SOCIAL AND SPIRITUAL LIFE IN EARLY CHINATOWN
Interior
of Chinese Joss House
Courtesy B.C. Archives: D-05668
Joss Houses
The nature of joss
houses can be a mystery to those of us steeped in
western philosophical and religious influences. While
the citizens of the day appear quick to dismiss this aspect of Chinese
life as idol worship, the joss houses seem to have served a social as
well as spiritual function. They were a way
for the Chinese to remain in touch with their culture and roots. Many of the “joss houses” in Victoria were more like shrines for ancestors or
patron saints for the various tongs in the city.
Joss houses or
Chinese temples did not appear to attract much discussion or observation
amongst early Victoria’s white population, except perhaps to
serve as another excuse to label the Chinese as
“heathen.” Several of these structures can
be found on the 1885 Victoria fire insurance map, but coverage of them
in the newspapers of the day is scant.
These joss houses
were shrines for usually one god or saint-like individual, for whom
there would be a statue on display. I
hesitate to use the term “worship” as the act of observing these
individuals, as the Chinese religion is a complex hybrid of influences
from Taoism to legend and reverence for ones ancestry.
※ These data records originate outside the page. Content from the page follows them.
(** The product of the floats is the float of the product, however large. *)
Theorem f64_times_exact (a b : Z) : int53 a -> int53 b -> a * b <> 0 -> f64_times (f64_of_int a) (f64_of_int b) = f64_of_int (a * b).
Proof.
  intros Ha Hb H0. destruct (decide (int53 (a * b))) as [|Hbig]; [by apply f64_times_int|].
  assert (Ha0 : a <> 0) by lia. assert (Hb0 : b <> 0) by lia.
  destruct (f64_of_int_inv a Ha Ha0) as (m1 & e1 & -> & He1 & Hm1 & Hr1).
  destruct (f64_of_int_inv b Hb Hb0) as (m2 & e2 & -> & He2 & Hm2 & Hr2). unfold f64_times, SFmul.
  set (n := Z.to_pos (Z.abs (a * b))). assert (En : Zpos n = Z.abs (a * b)) by (unfold n; lia).
  assert (Em : Zpos (m1 * m2) = Zpos n * 2 ^ (- (e1 + e2))).
  { rewrite Pos2Z.inj_mul, Hm1, Hm2, En, Z.abs_mul. replace (- (e1 + e2)) with (- e1 + - e2) by lia. rewrite Z.pow_add_r by lia. lia. }
  assert (Hd : 54 <= digits n).
  { apply Z.nlt_ge. intros Hlt. apply Hbig. unfold int53. pose proof (digits2_pos_bounds n) as [_ Hu].
    assert (2 ^ digits n <= 2 ^ 53) by (apply Z.pow_le_mono_r; lia). lia. }
  assert (Hf : 0 <= fexp 53 1024 (digits n + 0)) by (unfold fexp, emin; lia).
  replace (e1 + e2) with (0 - - (e1 + e2)) by lia. rewrite (round_aux_scaled _ n) by (lia || done).
  assert (Hround : forall s, binary_round_aux 53 1024 s (Zpos n) 0 loc_Exact = binary_round 53 1024 s n 0).
  { intros s. unfold binary_round. by rewrite shl_align_up by done. }
  rewrite Hround. unfold f64_of_int, binary_normalize. unfold n.
  destruct (a * b) as [|p|p] eqn:Ep; [done|..]; cbn [Z.abs Z.to_pos]; f_equal; destruct (Z.ltb_spec a 0), (Z.ltb_spec b 0); cbn; nia || done.
Qed.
However,
at the very least, the term “commemoration” seems appropriate.
The Colonist has a story
of how a “joss” statue was found in a Chinatown shop. The
observer, finding something familiar about the appearance of the statue,
queries the shopkeeper, and discovers that the statue is a
representation of Robert Beaven, Public
Works Commissoner at the time and who was briefly Premier of British
Columbia in the early 1880s.
While it is very
unlikely that a statue of “Joss Beaven” would end
up in a joss house, it does suggest that the concept of “worship” for
the Chinese was somewhat different than that of Western religions. The statue could have been intended as what
westerners would view as a glorified “thank you note” to Beaven for
permitting Chinese to gain employment through public works contracts.
Sources:
Daily British Colonist, 21 March 1878.
Lai, Cheun-Yan David, Chinatown
the Forbidden City, Orca, Victoria, 1991.